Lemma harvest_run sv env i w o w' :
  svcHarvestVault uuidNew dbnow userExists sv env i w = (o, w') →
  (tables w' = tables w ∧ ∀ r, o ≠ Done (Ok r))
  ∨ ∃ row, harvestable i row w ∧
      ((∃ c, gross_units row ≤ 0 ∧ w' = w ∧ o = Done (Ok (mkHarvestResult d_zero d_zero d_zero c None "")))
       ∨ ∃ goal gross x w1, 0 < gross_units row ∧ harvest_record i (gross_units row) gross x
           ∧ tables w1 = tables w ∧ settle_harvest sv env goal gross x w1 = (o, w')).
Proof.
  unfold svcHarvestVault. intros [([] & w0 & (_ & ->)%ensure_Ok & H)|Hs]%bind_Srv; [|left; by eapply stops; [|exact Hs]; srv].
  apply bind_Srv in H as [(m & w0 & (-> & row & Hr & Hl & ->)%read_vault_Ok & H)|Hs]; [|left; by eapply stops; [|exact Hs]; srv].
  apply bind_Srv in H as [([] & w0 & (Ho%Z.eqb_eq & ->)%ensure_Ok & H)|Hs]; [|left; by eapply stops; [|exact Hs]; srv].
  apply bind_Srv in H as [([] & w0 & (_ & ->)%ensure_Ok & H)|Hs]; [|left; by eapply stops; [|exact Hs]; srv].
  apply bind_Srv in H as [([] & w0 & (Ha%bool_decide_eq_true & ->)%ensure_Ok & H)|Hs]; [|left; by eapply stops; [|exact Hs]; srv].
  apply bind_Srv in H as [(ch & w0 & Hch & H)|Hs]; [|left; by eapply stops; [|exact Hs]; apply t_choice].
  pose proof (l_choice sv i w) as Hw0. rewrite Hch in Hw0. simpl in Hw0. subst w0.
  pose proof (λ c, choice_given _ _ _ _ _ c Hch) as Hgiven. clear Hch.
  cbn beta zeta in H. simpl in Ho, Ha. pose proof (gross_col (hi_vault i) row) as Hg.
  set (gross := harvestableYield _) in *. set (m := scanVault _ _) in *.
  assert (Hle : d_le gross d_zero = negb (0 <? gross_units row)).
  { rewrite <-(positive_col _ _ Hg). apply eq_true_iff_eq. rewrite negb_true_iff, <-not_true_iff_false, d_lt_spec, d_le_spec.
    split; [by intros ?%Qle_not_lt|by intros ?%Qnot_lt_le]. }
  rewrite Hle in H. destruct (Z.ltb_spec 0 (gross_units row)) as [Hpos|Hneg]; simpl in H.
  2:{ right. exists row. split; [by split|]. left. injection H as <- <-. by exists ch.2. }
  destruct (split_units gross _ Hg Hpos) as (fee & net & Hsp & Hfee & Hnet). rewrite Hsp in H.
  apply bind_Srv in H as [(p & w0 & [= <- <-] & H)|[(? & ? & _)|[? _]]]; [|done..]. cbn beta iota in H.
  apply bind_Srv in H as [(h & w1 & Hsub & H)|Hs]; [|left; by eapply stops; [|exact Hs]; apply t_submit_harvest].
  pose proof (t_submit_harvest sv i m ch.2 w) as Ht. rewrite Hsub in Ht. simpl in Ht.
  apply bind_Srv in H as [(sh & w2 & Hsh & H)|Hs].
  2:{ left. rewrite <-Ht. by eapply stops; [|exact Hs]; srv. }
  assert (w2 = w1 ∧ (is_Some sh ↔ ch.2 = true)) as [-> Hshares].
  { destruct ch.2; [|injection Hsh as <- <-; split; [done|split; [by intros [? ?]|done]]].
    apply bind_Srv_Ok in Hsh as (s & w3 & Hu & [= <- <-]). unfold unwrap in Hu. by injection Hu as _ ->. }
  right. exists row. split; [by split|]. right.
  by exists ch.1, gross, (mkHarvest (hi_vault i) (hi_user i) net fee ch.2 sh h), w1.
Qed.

• • • •

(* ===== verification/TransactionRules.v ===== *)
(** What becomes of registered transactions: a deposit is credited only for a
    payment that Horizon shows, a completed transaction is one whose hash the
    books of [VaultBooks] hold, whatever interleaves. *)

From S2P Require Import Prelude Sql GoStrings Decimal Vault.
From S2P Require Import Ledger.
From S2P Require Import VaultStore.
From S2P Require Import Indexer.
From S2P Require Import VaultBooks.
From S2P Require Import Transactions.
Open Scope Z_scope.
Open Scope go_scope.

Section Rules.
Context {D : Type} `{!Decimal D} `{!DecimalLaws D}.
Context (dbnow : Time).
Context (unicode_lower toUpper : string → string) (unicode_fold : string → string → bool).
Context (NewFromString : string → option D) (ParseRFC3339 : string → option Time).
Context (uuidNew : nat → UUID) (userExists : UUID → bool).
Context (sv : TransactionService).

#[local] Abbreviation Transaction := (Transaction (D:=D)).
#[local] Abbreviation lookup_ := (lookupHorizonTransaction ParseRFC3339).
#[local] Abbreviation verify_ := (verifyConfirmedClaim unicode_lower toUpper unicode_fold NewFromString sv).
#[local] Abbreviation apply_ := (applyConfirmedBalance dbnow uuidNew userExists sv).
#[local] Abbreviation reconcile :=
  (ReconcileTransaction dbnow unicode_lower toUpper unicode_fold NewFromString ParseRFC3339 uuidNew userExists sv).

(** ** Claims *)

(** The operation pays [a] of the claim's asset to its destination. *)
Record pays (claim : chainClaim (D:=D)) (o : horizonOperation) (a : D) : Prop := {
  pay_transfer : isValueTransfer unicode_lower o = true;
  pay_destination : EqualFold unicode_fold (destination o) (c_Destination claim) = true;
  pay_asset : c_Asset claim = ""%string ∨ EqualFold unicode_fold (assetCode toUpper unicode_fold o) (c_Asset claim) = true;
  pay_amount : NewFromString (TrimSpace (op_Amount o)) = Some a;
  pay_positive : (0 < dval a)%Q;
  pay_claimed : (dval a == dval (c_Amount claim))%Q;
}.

• • • •

> **REQUIRED ACTION**: Each line above that includes "beta" should be shown.

> **COMPLETED TASK**:
  cbn beta zeta in H. simpl in Ho, Ha. pose proof (gross_col (hi_vault i) row) as Hg.
  apply bind_Srv in H as [(p & w0 & [= <- <-] & H)|[(? & ? & _)|[? _]]]; [|done..]. cbn beta iota in H.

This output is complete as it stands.